Однажды утром Миса, Мюмла и фрекен Снорк расчесывали волосы.

– Мисе надо изменить прическу, – сказала Мюмла. – Ей не идет прямой пробор.

– И челка ей ни к чему, – добавила фрекен Снорк и стала начесывать шелковистые волосы. Она слегка оправила кончик хвоста и повернула голову, чтобы посмотреть, не свалялся ли пушок на спине.

– Наверное, приятно иметь такую гладкую шерстку? – спросила ее Мюмла.

– Очень, – ответила довольная фрекен Снорк. – Миса, а у тебя шерстка такая же гладкая?

Миса не ответила.

– У Мисы, наверное, такая же гладкая шерстка, – сказала Мюмла, закручивая волосы в узел.

– А может, ей пойдут мелкие кудряшки? – предположила фрекен Снорк.

Вдруг Миса топнула ногой.

– Старые трещотки! Надоели со своими челками и кудряшками! – закричала она со слезами на глазах. – Воображаете, будто все на свете знаете! А еще эта фрекен Снорк, у которой платья и то нет! Я бы никогда, никогда в жизни не стала ходить без платья. Я бы лучше умерла, чем стала ходить без платья! – И, разрыдавшись, бросилась бегом через гостиную в коридор.

Всхлипывая, она ощупью пробиралась в темноте, пока не застыла на месте от страха: она вспомнила о том, кто так странно смеялся в доме. Маленькая Миса перестала плакать и испуганно попятилась. Она шарила и шарила в поисках двери в зал. Но чем дольше она искала, тем ей становилось страшнее. Наконец она отыскала дверь и распахнула ее.

Но вбежала Миса вовсе не в зал, а в другую, незнакомую комнату. То было слабо освещенное помещение с множеством выставленных в ряд отрубленных голов на ужасно длинных, худых шеях. Все эти головы, поросшие необыкновенно густыми волосами, были повернуты к стене.

«Подумать только, если бы они глазели на меня...» – ужаснулась Миса.

Она была так напугана, что боялась шевельнуться и лишь завороженно смотрела на золотистые кудри, черные локоны и рыжие завитушки...

Между тем фрекен Снорк мучилась раскаянием в гостиной.

– Да не думай ты о ней, – посоветовала ей Мюмла. – Миса слишком обидчива.

– Но она ведь права, – пробормотала фрекен Снорк, взглянув на свой живот. – Я должна носить платье.

– Этого еще не хватало, – сказала Мюмла. – Вот насмешила!

– А сама‑то ты в платье! – возразила фрекен Снорк.
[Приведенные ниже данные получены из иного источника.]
(** * ParticleEngine: the gesture-driven camera pipeline

    A shallow embedding of the gesture overlay (landmark classifier and
    per-frame gesture logic) and of the application side (gesture handler,
    centre raycaster, camera rig), followed by the properties checked
    against the specification.

    JavaScript numbers are IEEE-754 binary64 values; they are modelled by
    Rocq's primitive floats, which are the same format with the same
    rounding, so every definition below evaluates on concrete inputs. *)

From Stdlib Require Import Floats ZArith Lia List String Bool Permutation.
Import ListNotations.

Set Warnings "-inexact-float".
Set Implicit Arguments.

(** ** JavaScript numbers and the part of [Math] the code uses *)

Module JS.

Definition number := float.
Bind Scope float_scope with number.

Definition Math_PI : number := 3.141592653589793%float.

Definition Math_abs (a : number) : number := PrimFloat.abs a.

Definition Math_sqrt (a : number) : number := PrimFloat.sqrt a.

(** [a < b] and [a > b] on numbers: false as soon as one side is NaN. *)
Definition lt (a b : number) : bool := PrimFloat.ltb a b.
Definition gt (a b : number) : bool := lt b a.
Definition le (a b : number) : bool := PrimFloat.leb a b.

Definition isNaN (a : number) : bool := PrimFloat.is_nan a.

(** [Math.max] and [Math.min] of two arguments: NaN if either argument is
    NaN, and [+0] is larger than [-0]. *)
Definition Math_max (a b : number) : number :=
  if (isNaN a || isNaN b)%bool then PrimFloat.nan
  else if lt a b then b
  else if lt b a then a
  else if (PrimFloat.is_zero a && PrimFloat.get_sign a)%bool then b else a.

Definition Math_min (a b : number) : number :=
  if (isNaN a || isNaN b)%bool then PrimFloat.nan
  else if lt a b then a
  else if lt b a then b
  else if (PrimFloat.is_zero a && negb (PrimFloat.get_sign a))%bool then b else a.

(** Reading a property of a value that may be [undefined] throws a
    TypeError; nothing else in the modelled code throws. *)
Inductive completion (A : Type) : Type :=
| normal (a : A)
| throwTypeError.
Arguments throwTypeError {A}.

(** [v.prop ...] where [v] came out of an array read [arr[i]]. *)
Definition deref {A : Type} (v : option A) : completion A :=
  match v with
  | Some a => normal a
  | None => throwTypeError
  end.

Definition bindC {A B : Type} (c : completion A) (k : A -> completion B)
  : completion B :=
  match c with
  | normal a => k a
  | throwTypeError => throwTypeError
  end.

(** [a && b] on completions of booleans: [b] is not evaluated when [a]
    is false. *)
Definition andAlso (a b : completion bool) : completion bool :=
  bindC a (fun va => if va then b else normal false).

End JS.

Import JS.

(** The platform functions whose result ECMAScript leaves to the engine
    ("implementation-approximated"): they are an interface of the model. *)
Class Platform : Type := {
  Math_hypot : number -> number -> number;
  Math_tan : number -> number
}.

(** ** The gesture overlay *)

Module Landmark.
(** [NormalizedLandmark] of the hand-landmark detector. *)
Record t : Type := mk { x : number; y : number; z : number }.
End Landmark.

Module XY.
(** The [{x, y}] objects held by the tracking refs. *)
Record t : Type := mk { x : number; y : number }.
End XY.

Module GestureOverlay.

(** One detected hand: the array of landmarks as the detector returns it.
    [landmarks[i]] is [nth_error landmarks i], [undefined] out of range. *)
Definition Hand := list Landmark.t.

(** Math helper: linear interpolation. *)
Definition lerp (start end_ factor : number) : number :=
  (start + (end_ - start) * factor)%float.

Section Classifier.
Context {P : Platform}.

(** Distance of a landmark from the wrist, in the image plane. *)
Definition fromWrist (p wrist : Landmark.t) : number :=
  Math_hypot (Landmark.x p - Landmark.x wrist)%float
             (Landmark.y p - Landmark.y wrist)%float.

Definition isFolded (landmarks : Hand) (tipIdx pipIdx : nat)
  : completion bool :=
  bindC (deref (nth_error landmarks tipIdx)) (fun tip =>
  bindC (deref (nth_error landmarks 0)) (fun wrist =>
  bindC (deref (nth_error landmarks pipIdx)) (fun pip =>
  normal (lt (fromWrist tip wrist) (fromWrist pip wrist))))).

Definition isExtended (landmarks : Hand) (tipIdx pipIdx : nat)
  : completion bool :=
  bindC (deref (nth_error landmarks tipIdx)) (fun tip =>
  bindC (deref (nth_error landmarks 0)) (fun wrist =>
  bindC (deref (nth_error landmarks pipIdx)) (fun pip =>
  normal (gt (fromWrist tip wrist) (fromWrist pip wrist))))).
– Так это же я, – весело сказала Мюмла. – Послушай‑ка, Хомса, как, по‑твоему, нужно фрекен Снорк платье?

– Конечно, если ей холодно, – ответил Хомса.

– Нет, нет, вообще, – сказала фрекен Снорк.

– Или если пойдет дождь, – посоветовал Хомса, – но тогда разумнее обзавестись плащом.

Фрекен Снорк покачала головой. Постояв минутку в раздумье, она сказала:

– Пойду помирюсь с Мисой.

Она взяла карманный фонарик и вышла в коридор. Там никого не было.

– Миса! – тихонько позвала фрекен Снорк. – Знаешь, мне нравится твой прямой пробор...

Но Миса не отвечала. Фрекен Снорк увидела узкую полоску света, пробивавшуюся сквозь полуоткрытую дверь, и на цыпочках вошла туда. Там сидела Миса, и волосы у нее на голове были совсем другие.

Длинные золотистые локоны обрамляли ее озабоченное лицо. Маленькая Миса посмотрела в зеркало и вздохнула, затем взяла другие, не менее прекрасные волосы и натянула их на самые глаза, закрыв челкой лоб. Но и эти рыжие пышные волосы не украсили ее. Наконец дрожащими лапками она взялась за локоны, которые приберегла напоследок, так как они нравились ей больше всех остальных. Иссиня‑черные, как вороново крыло, они были украшены золотыми блестками, сверкавшими, словно слезинки. Затаив дыхание, Миса примерила новый парик. С минуту она внимательно рассматривала себя в зеркале. Затем так же медленно сняла волосы и уставилась в пол.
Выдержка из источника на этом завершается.